MICS (Medical Implant Communications Service) is the oldest of the three and operates in the 402–405 MHz portion of the radio spectrum. These radio frequencies were chosen because RF signals here readily pass through human tissue with minimum attenuation, an important feature when communicating with an implanted device. MICS was originally created to allow communications between implanted devices such as pacemakers and their programmer/controllers.

As implanted and body-worn devices became more sophisticated and required more bandwidth than allowed under MICS, the Medical Device Radiocommunications Service (MedRadio) was created to address the problem. Spectrum for MedRadio was originally created by expanding the MICS band to allow operation in the 401–406 MHz portion of the radio spectrum, encapsulating the older MICS band. This was later expanded to include the 413–419 MHz, 426–432 MHz, 438–444 MHz, and 451–457 MHz bands on a secondary basis. These later, expanded frequencies are shared with other users on a noninterference basis, i.e., with amateur radio and government users who have priority in interference cases. Interference is expected to be minimal as MedRadio devices operate at very low power levels to prevent interference with other devices, while incorporating error-correcting protocols to overcome external interference.

The MBAN (Medical Body Area Network) service was created for body-worn devices to communicate with hub devices and operate in the 2360–2400 MHz band, just below the 2.4 GHz ISM band commonly used for Wi-Fi, Bluetooth, and industrial, scientific, and medical (ISM) technologies. The original concept was to modify Bluetooth hardware to operate in the MBAN frequencies, thereby leveraging the economies of scale of consumer Bluetooth technology to provide a low-cost wireless solution and operating in spectrum reserved for medical devices. As of 2019, MBAN remains largely unused, likely due to MDMs who are more attracted to Bluetooth and the ability to use smartphones as readily available hub devices.

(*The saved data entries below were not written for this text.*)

Definition Xor (w : world) (z x y : ptr) : go world :=
  zi ← deref w z;
  xi ← deref w x;
  yi ← deref w y;
  if Bool.eqb (neg xi) (neg yi) then
    if neg xi then
      '(m, x1) ← sub (mem_ w) nil_ (abs xi) natOne;
      '(m, y1) ← sub m nil_ (abs yi) natOne;
      '(m, a) ← xor m (abs zi) x1 y1;
      Ret (assign w z m (mkInt false a))
    else
      '(m, a) ← xor (mem_ w) (abs zi) (abs xi) (abs yi);
      Ret (assign w z m (mkInt false a))
  else
    let '(xi, yi) := if neg xi then (yi, xi) else (xi, yi) in
    '(m, y1) ← sub (mem_ w) nil_ (abs yi) natOne;
    '(m, t) ← xor m (abs zi) (abs xi) y1;
    '(m, a) ← add m (abs zi) t natOne;
    Ret (assign w z m (mkInt true a)).

Definition Not (w : world) (z x : ptr) : go world :=
  zi ← deref w z;
  xi ← deref w x;
  if neg xi then
    '(m, a) ← sub (mem_ w) (abs zi) (abs xi) natOne;
    Ret (assign w z m (mkInt false a))
  else
    '(m, a) ← add (mem_ w) (abs zi) (abs xi) natOne;
    Ret (assign w z m (mkInt true a)).

(** ** Conversions *)

Definition low64 (m : mem) (z : nat_) : go Z :=
  if len z =? 0 then Ret 0 else
  v ← at_ m z 0;
  if (_W =? 32) && (1 <? len z) then z1 ← at_ m z 1; Ret (Z.lor v (u64 (Z.shiftl z1 32))) else Ret v.

Definition Int64 (w : world) (x : ptr) : go Z :=
  xi ← deref w x;
  v ← low64 (mem_ w) (abs xi);
  let v := i64 v in
  Ret (if neg xi then i64 (- v) else v).

Definition Uint64 (w : world) (x : ptr) : go Z := xi ← deref w x; low64 (mem_ w) (abs xi).

Definition SetBytes (w : world) (z : ptr) (buf : list Z) : go world :=
  zi ← deref w z;
  '(m, a) ← setBytes (mem_ w) (abs zi) buf;
  Ret (assign w z m (mkInt false a)).

Definition Bytes (w : world) (x : ptr) : go (list Z) :=
  xi ← deref w x;
  '(buf, i) ← bytes_ (mem_ w) (abs xi) (replicate (Z.to_nat (len (abs xi) * _S)) 0);
  slice_from buf i.

Definition BitLen (w : world) (x : ptr) : go Z := xi ← deref w x; bitLen (mem_ w) (abs xi).

Definition intGobVersion : Z := 1.

(** [GobEncode] of a pointer that is not nil. *)
Definition GobEncode (w : world) (x : ptr) : go (list Z) :=
  xi ← deref w x;
  '(buf, i) ← bytes_ (mem_ w) (abs xi) (replicate (Z.to_nat (1 + len (abs xi) * _S)) 0);
  let i := i - 1 in
  let b := Z.shiftl intGobVersion 1 in
  let b := if neg xi then Z.lor b 1 else b in
  buf ← upd buf i b;
  slice_from buf i.

(** The error of [GobDecode] names the version of the encoding. *)
Definition GobDecode (w : world) (z : ptr) (buf : list Z) : go (world * option Z) :=
  if zlen buf =? 0 then _ ← deref w z; Ret (assign w z (mem_ w) (mkInt false nil_), None) else
  b ← idx buf 0;
  if negb (Z.shiftr b 1 =? intGobVersion) then Ret (w, Some (Z.shiftr b 1)) else
  zi ← deref w z;
  rest ← slice_from buf 1;
  '(m, a) ← setBytes (mem_ w) (abs zi) rest;
  Ret (assign w z m (mkInt (negb (Z.land b 1 =? 0)) a), None).
End bits.

Lemma swrap_opp w x : 0 < w → swrap w (- swrap w x) = swrap w (- x).
Proof.
  intros Hw. unfold swrap. pose proof (Z.pow_pos_nonneg 2 w). f_equal. set (q := (x + 2 ^ (w - 1)) / 2 ^ w).
  replace ((x + 2 ^ (w - 1)) mod 2 ^ w) with (x + 2 ^ (w - 1) - 2 ^ w * q) by (unfold q; rewrite Z.mod_eq by lia; lia).
  replace (- (x + 2 ^ (w - 1) - 2 ^ w * q - 2 ^ (w - 1)) + 2 ^ (w - 1)) with (- x + 2 ^ (w - 1) + - - q * 2 ^ w) by lia. rewrite Z.mod_add by lia. done.
Qed.

Section proofs.
Context `{M : Machine}.
Abbreviation words m := (Forall is_word m).

(** ** Numbers made on the way *)

Lemma inside_chain m z m1 t m2 t2 : inside m z m1 t → inside m1 t m2 t2 → inside m z m2 t2.
Proof.
  intros Hi (Hw2 & Hv2 & Hp2 & Hk2). pose proof Hi as (_ & _ & Hp & Hl & _). split; [done|]. split; [done|]. split; [unfold placed in *; lia|].
  by eapply keeps_inside.
Qed.

Lemma inside_twice m z m1 t m2 r : inside m z m1 t → inside m1 z m2 r → inside m z m2 r.
Proof.
  intros (_ & _ & _ & Hl & Hk) (Hw2 & Hv2 & Hp2 & Hl2 & Hk2). split; [done|]. split; [done|]. split; [unfold placed in *; lia|]. split; [lia|].
  intros i Hi Hni. rewrite Hk2 by (done || lia). by apply Hk.
Qed.

Lemma inside_shares m z m1 t : valid m z → inside m z m1 t → shares z t.
Proof. intros (? & ? & ?) (_ & _ & Hp & _). unfold placed, shares, apart in *. lia. Qed.

Section temporaries.
Context (w : world) (V : gmap nat Z) (Hw : owns w V).

Lemma owns_mem m1 t : inside (mem_ w) nil_ m1 t → owns (World m1 (ints w)) V ∧ ∀ p x, is_Some (V !! p) → ints w !! p = Some x → apart (abs x) t.
Proof using Hw.
  intros Hi. destruct (owns_nil w V Hw) as [_ Hna]. pose proof Hw as (Hm & H1 & H2 & Hval & Hap). pose proof Hi as (Hm1 & _).
  assert (∀ p x v, V !! p = Some v → ints w !! p = Some x → is_nat (mem_ w) (abs x) (Z.abs v) → is_nat m1 (abs x) (Z.abs v) ∧ apart t (abs x)) as Hkeep.
  { intros p x v Hp Ex Nx. eapply inside_keeps; [exact Hi|exact Nx|]. eapply Hna; [by eexists|done]. }
  split.
  - split; [done|]. split; [done|]. split; [done|]. split; [|done]. intros p v Hp. destruct (Hval p v Hp) as (x & Ex & Nx & Sx). exists x. split; [done|]. split; [|done]. by eapply Hkeep.
  - intros p x [v Hp] Ex. destruct (Hval p v Hp) as (x' & Ex' & Nx & _). simplify_eq. apply apart_sym. by eapply Hkeep.
Qed.

Lemma owns_natOne : is_nat (mem_ w) natOne 1 ∧ ∀ p x, p ≠ intOne → is_Some (V !! p) → ints w !! p = Some x → apart (abs x) natOne.
Proof using Hw.
  pose proof Hw as (Hm & H1 & H2 & Hval & Hap). split.
  - destruct (Hval _ _ H1) as (x & Ex & Nx & _). by simplify_eq.
  - intros p x Hp Hs Ex. apply (Hap p intOne x (mkInt false natOne)); (done || by eexists).
Qed.

(** [x - 1] for the complement of a negative number. *)
Lemma minus_one x xi v : V !! x = Some v → ints w !! x = Some xi → v < 0 → sub (mem_ w) nil_ (abs xi) natOne ⇓ λ '(m1, t),
  inside (mem_ w) nil_ m1 t ∧ owns (World m1 (ints w)) V ∧ is_nat m1 t (Z.lnot v) ∧ ∀ p x, is_Some (V !! p) → ints w !! p = Some x → apart (abs x) t.
Proof using Hw.
  intros Hx Ex Hv. destruct (owns_deref w V Hw x v Hx) as (xi' & Ex' & _ & Nx & _). simplify_eq. destruct owns_natOne as [N1 _]. destruct (owns_nil w V Hw) as [Hn Hna].
  pose proof (Hna x xi ltac:(by eexists) Ex) as Hnx. pose proof (Hna intOne (mkInt false natOne) ltac:(eexists; by eapply owns_one) ltac:(apply Hw)) as Hn1.
  eapply wp_mono; [apply sub_spec; try done; [by eapply owns_words|by right|by right|lia]|]. intros [m1 t] [Hi Ht]. split; [done|]. destruct (owns_mem m1 t Hi) as [H1 H2].
  split; [done|]. split; [|done]. replace (Z.lnot v) with (Z.abs v - 1) by (unfold Z.lnot; lia). done.
Qed.
End temporaries.

(** The end of an operation whose result is negative: [-(t + 1)]. *)
Lemma finish_neg w V z zi vz m t v : owns w V → z ≠ intOne → V !! z = Some vz → ints w !! z = Some zi → inside (mem_ w) (abs zi) m t → is_nat m t v →
  ('(m, a) ← add m (abs zi) t natOne; Ret (assign w z m (mkInt true a))) ⇓ λ w', owns w' (<[z := Z.lnot v]> V).
Proof.
  intros Hw Hz Hvz Ezi Hi Ht. destruct (owns_deref w V Hw z vz Hvz) as (zi' & Ezi' & _ & Nz & _). simplify_eq. destruct (owns_natOne w V Hw) as [N1 Ha1].
  pose proof (Ha1 z zi Hz ltac:(by eexists) Ezi) as Hz1. destruct (inside_keeps _ _ _ _ _ _ Hi N1 Hz1) as [N1' _]. pose proof Hi as (Hm & Hvt & _ & Hl & _).
  destruct (nat_pos _ _ _ Hm Ht) as [[Hv _] _].
  eapply wp_bind_mono; [apply (add_spec m (abs zi) t natOne v 1); try done; [destruct Nz as [(? & ? & ?) _]; unfold valid; lia|eapply shares_safe, inside_shares; [apply Nz|done]|by right]|].
  intros [m' r] [Hi' Hr]. apply wp_ret. replace (Z.lnot v) with (- (v + 1)) by (unfold Z.lnot; lia).
  apply (owns_assign w V z zi m' r true (v + 1)); try done; [by eapply inside_twice|lia].
Qed.

(** ... and of one whose result is not. *)
Lemma finish_pos w V z zi vz m a v : owns w V → z ≠ intOne → V !! z = Some vz → ints w !! z = Some zi → inside (mem_ w) (abs zi) m a → is_nat m a v →
  owns (assign w z m (mkInt false a)) (<[z := v]> V).
Proof. intros. by apply (owns_assign w V z zi m a false v). Qed.

Section shifts.
Context (w : world) (V : gmap nat Z) (Hw : owns w V) (z : ptr) (vz : Z) (Hz : z ≠ intOne) (Hvz : V !! z = Some vz) (x : ptr) (vx : Z) (Hvx : V !! x = Some vx).

Lemma Lsh_spec n : 0 <= n → Lsh w z x n ⇓ λ w', owns w' (<[z := Z.shiftl vx n]> V).
Proof.
  intros Hn. unfold Lsh. operand_of Hw z zi Ezi Nz Sz. operand_of Hw x xi Exi Nx Sx. pose proof (owns_words w V Hw) as Hm.
  pose proof (owns_shares w V Hw z x zi xi (owns_some _ _ _ Hvz) (owns_some _ _ _ Hvx) Ezi Exi) as Hzx.
  eapply wp_bind_mono; [eapply shl_spec; [done|apply Nz|exact Nx|by apply shares_safe|done]|]. intros [m' r] [Hi Hr]. apply wp_ret. rewrite Z.shiftl_mul_pow2, Sx by done.
  assert (0 < 2 ^ n) by lia. assert (vx * 2 ^ n = if vx <? 0 then - (Z.abs vx * 2 ^ n) else Z.abs vx * 2 ^ n) as -> by (destruct (Z.ltb_spec vx 0); lia).
  eapply owns_assign; try done. intros ?%Z.ltb_lt. apply Z.mul_pos_pos; lia.
Qed.

(** Arithmetic shifts: rounded towards minus infinity. *)
Lemma Rsh_spec n : 0 <= n → Rsh w z x n ⇓ λ w', owns w' (<[z := Z.shiftr vx n]> V).
Proof.
  intros Hn. unfold Rsh. operand_of Hw z zi Ezi Nz Sz. operand_of Hw x xi Exi Nx Sx. pose proof (owns_words w V Hw) as Hm.
  pose proof (owns_shares w V Hw z x zi xi (owns_some _ _ _ Hvz) (owns_some _ _ _ Hvx) Ezi Exi) as Hzx. rewrite Sx. destruct (Z.ltb_spec vx 0) as [Hlt|Hge].
  - destruct (owns_natOne w V Hw) as [N1 Ha1]. pose proof (Ha1 z zi Hz ltac:(by eexists) Ezi) as Hz1.
    eapply wp_bind_mono; [apply (sub_spec (mem_ w) (abs zi) (abs xi) natOne (Z.abs vx) 1); try done; [apply Nz|by apply shares_safe|by right|lia]|].
    intros [m1 t1] [Hi1 Ht1]. destruct (inside_keeps _ _ _ _ _ _ Hi1 N1 Hz1) as [N11 Ha11]. pose proof Hi1 as (Hm1 & _).
    eapply wp_bind_mono; [apply (shr_spec m1 t1 t1 n (Z.abs vx - 1)); try done; [apply Ht1|by left]|]. intros [m2 t2] [Hi2 Ht2].
    destruct (inside_keeps _ _ _ _ _ _ Hi2 N11 Ha11) as [N12 Ha12]. pose proof Hi2 as (Hm2 & _). destruct (nat_pos _ _ _ Hm2 Ht2) as [[Hv2 _] _].
    eapply wp_bind_mono; [eapply (add_spec m2 t2 t2 natOne); [done|apply Ht2|exact Ht2|exact N12|by left|by right]|]. intros [m3 t3] [Hi3 Ht3]. apply wp_ret.
    assert (Z.shiftr vx n = - ((Z.abs vx - 1) / 2 ^ n + 1)) as ->.
    { rewrite <- Z.shiftr_div_pow2 by done. replace (Z.abs vx - 1) with (Z.lnot vx) by (unfold Z.lnot; lia). rewrite <- Z.lnot_shiftr by done. unfold Z.lnot. lia. }
    apply (owns_assign w V z zi m3 t3 true ((Z.abs vx - 1) / 2 ^ n + 1)); try done; [|lia]. eapply inside_chain; [|exact Hi3]. by eapply inside_chain.
  - eapply wp_bind_mono; [eapply shr_spec; [done|apply Nz|exact Nx|by apply shares_safe|done]|]. intros [m' r] [Hi Hr]. apply wp_ret.
    rewrite Z.shiftr_div_pow2 by done. rewrite Z.abs_eq in Hr by done. by eapply finish_pos.
Qed.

For more detail, please see the FCC MedRadio22 page and FCC 11-176.23

11. Is there an issue with Bluetooth and Wi-Fi coexistence?

These systems both include technologies that work in the presence of other transmitters and generally coexist without issue. For more detail, see Question 75, “How does Bluetooth coexist with 802.11?” in the Bluetooth section.

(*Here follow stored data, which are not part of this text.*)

(* ===== verification/BigGcd.v ===== *)
(** Binomial coefficients, greatest common divisors by the extended Euclidean and the
    binary algorithms, and modular inverses: [src/src/math/big/int.go]. *)
From S2P Require Import Prelude.
From S2P Require Import BigWord.
From S2P Require Import BigVec.
From S2P Require Import BigNat.
From S2P Require Import BigMul.
From S2P Require Import BigProduct.
From S2P Require Import BigDiv.
From S2P Require Import BigBits.
From S2P Require Import BigInt.
From S2P Require Import BigIntBits.

(** [*z = *p]: the two [Int]s share their storage from then on. *)
Definition copy_int (w : world) (z p : ptr) : go world :=
  pi ← deref w p;
  _ ← deref w z;
  Ret (assign w z (mem_ w) pi).

(** What is done where an argument is not [nil]. *)
Definition if_given (x : option ptr) (f : world → ptr → go world) (w : world) : go world :=
  match x with Some p => f w p | None => Ret w end.

Section gcd.
Context `{M : Machine}.

Definition Binomial (w : world) (z : ptr) (n k : Z) : go world :=
  let '(w, a) := alloc w in
  let '(w, b) := alloc w in
  w ← MulRange w a (i64 (i64 (n - k) + 1)) n;
  w ← MulRange w b 1 k;
  Quo w z a b.

(** A coefficient of the extended algorithm takes its next value, and [last] its old one. *)
Definition next_coefficient (w : world) (X last q temp : ptr) : go world :=
  w ← Set_ w temp X;
  w ← Mul w X X q;
  xi ← deref w X;
  let w := assign w X (mem_ w) (mkInt (negb (neg xi)) (abs xi)) in
  w ← Add w X X last;
  Set_ w last temp.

12. Does it work to have two different manufacturers’ Wi-Fi networks operating in the same space? What are the key considerations?

With careful design and monitoring, two overlapping systems can be installed using the 2.4 GHz band, which has only three non-overlapping channels, but such shared spectrum requires serious constraints on the use of systems installed this way.

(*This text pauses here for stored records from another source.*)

(* ===== verification/BigExp.v ===== *)
(** Exponentiation, with or without a modulus: [expNN] and [expNNWindowed] of
    [src/src/math/big/nat.go] and [Exp] of [src/src/math/big/int.go]. *)
From S2P Require Import Prelude.
From S2P Require Import BigWord.
From S2P Require Import BigVec.
From S2P Require Import BigNat.
From S2P Require Import BigMul.
From S2P Require Import BigProduct.
From S2P Require Import BigDiv.
From S2P Require Import BigInt.

Section exp.
Context `{M : Machine}.

(** [zz = zz.mul(z, a); zz, z = z, zz; zz, r = zz.div(r, z, m); z, r = r, z]. *)
Definition mul_mod (m : mem) (z zz r a md : nat_) : go (mem * nat_ * nat_ * nat_) :=
  '(m, zz) ← mul m zz z a;
  let '(zz, z) := (z, zz) in
  '(m, zz, r) ← div m zz r z md;
  let '(z, r) := (r, z) in
  Ret (m, z, zz, r).

(** One of the powers: [*p = p.mul(a, b); zz, r = zz.div(r, *p, m); *p, r = r, *p]. *)
Definition next_power (m : mem) (powers : list nat_) (zz r : nat_) (i : Z) (a b md : nat_) : go (mem * list nat_ * nat_ * nat_) :=
  p ← idx powers i;
  '(m, p) ← mul m p a b;
  '(m, zz, r) ← div m zz r p md;
  powers ← upd powers i r;
  Ret (m, powers, zz, p).

(** The powers from [x^2] to [x^15]; [powers[i]] contains [x^i]. *)
Definition powers_loop (m : mem) (x md : nat_) : go (mem * list nat_ * nat_ * nat_) :=
  for_up 1 8 (λ h '(m, powers, zz, r),
    let i := 2 * h in
    p2 ← idx powers (i / 2);
    '(m, powers, zz, r) ← next_power m powers zz r i p2 p2 md;
    p ← idx powers i;
    next_power m powers zz r (i + 1) p x md) (m, natOne :: x :: replicate 14 nil_, nil_, nil_).

(** Four bits of the exponent, the highest ones of [yi]; [first] if there were none before. *)
Definition window (powers : list nat_) (md : nat_) (first : bool) : mem * nat_ * nat_ * nat_ * Z → go (mem * nat_ * nat_ * nat_ * Z) := λ '(m, z, zz, r, yi),
  '(m, z, zz, r) ← (if first then Ret (m, z, zz, r) else
    '(m, z, zz, r) ← mul_mod m z zz r z md;
    '(m, z, zz, r) ← mul_mod m z zz r z md;
    '(m, z, zz, r) ← mul_mod m z zz r z md;
    mul_mod m z zz r z md);
  p ← idx powers (Z.shiftr yi (_W - 4));
  '(m, z, zz, r) ← mul_mod m z zz r p md;
  Ret (m, z, zz, r, uw (Z.shiftl yi 4)).

Definition expNNWindowed (m : mem) (z x y md : nat_) : go (mem * nat_) :=
  '(m, powers, zz, r) ← powers_loop m x md;
  '(m, z) ← setWord m z 1;
  '(m, z, zz, r) ← for_down (len y - 1) 0 (λ i '(m, z, zz, r),
    yi ← at_ m y i;
    '(m, z, zz, r, _) ← for_up 0 (_W / 4) (λ h, let j := 4 * h in
      window powers md (negb (negb (i =? len y - 1) || negb (j =? 0)))) (m, z, zz, r, yi);
    Ret (m, z, zz, r)) (m, z, zz, r);
  z ← norm m z;
  Ret (m, z).

Definition mask : Z := Z.shiftl 1 (_W - 1).

(** A bit of the exponent, the highest one of [v]. *)
Definition exp_bit (x md : nat_) : mem * nat_ * nat_ * nat_ * nat_ * Z → go (mem * nat_ * nat_ * nat_ * nat_ * Z) := λ '(m, z, zz, r, q, v),
  '(m, zz) ← mul m zz z z;
  let '(zz, z) := (z, zz) in
  '(m, zz, z) ← (if negb (Z.land v mask =? 0) then '(m, zz) ← mul m zz z x; Ret (m, z, zz) else Ret (m, zz, z));
  '(m, z, zz, r, q) ← (if negb (len md =? 0) then '(m, zz, r) ← div m zz r z md; Ret (m, r, q, z, zz) else Ret (m, z, zz, r, q));
  Ret (m, z, zz, r, q, uw (Z.shiftl v 1)).

(** The bits of the exponent one by one, after the highest one; [z] is the base. *)
Definition expNN_bits (m : mem) (z x y md : nat_) : go (mem * nat_) :=
  v ← at_ m y (len y - 1);
  n ← leadingZeros v;
  let shift := n + 1 in
  let v := uw (Z.shiftl v shift) in
  '(m, z, zz, r, q, _) ← for_up 0 (_W - shift) (λ _, exp_bit x md) (m, z, nil_, nil_, nil_, v);
  '(m, z, _, _, _) ← for_down (len y - 2) 0 (λ i '(m, z, zz, r, q),
    v ← at_ m y i;
    '(m, z, zz, r, q, _) ← for_up 0 _W (λ _, exp_bit x md) (m, z, zz, r, q, v);
    Ret (m, z, zz, r, q)) (m, z, zz, r, q);
  z ← norm m z;
  Ret (m, z).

Overlapping systems are much easier to support in the 5.8 GHz 802.11a band, where there are 24 non-overlapping channels.

An HDO might have two wireless infrastructures while changing to a new wireless vendor. Other hospitals might prefer to keep clinical data completely separate from other IT data.

Key considerations when dealing with two or more disparate Wi-Fi networks in the same airspace include:
  • Creating a channel plan to minimize co-channel interference.
  • Managing AP power settings for optimum coverage.
  • Considering whether seamless roaming is a requirement.
  • Considering whether channel bonding, which uses multiple 802.11 channels to support a higher bandwidth, will be used when creating the channel plan.


13. Is telemetry for patient monitoring considered wireless?

Yes: Any communications system that doesn’t use wires to communicate is wireless.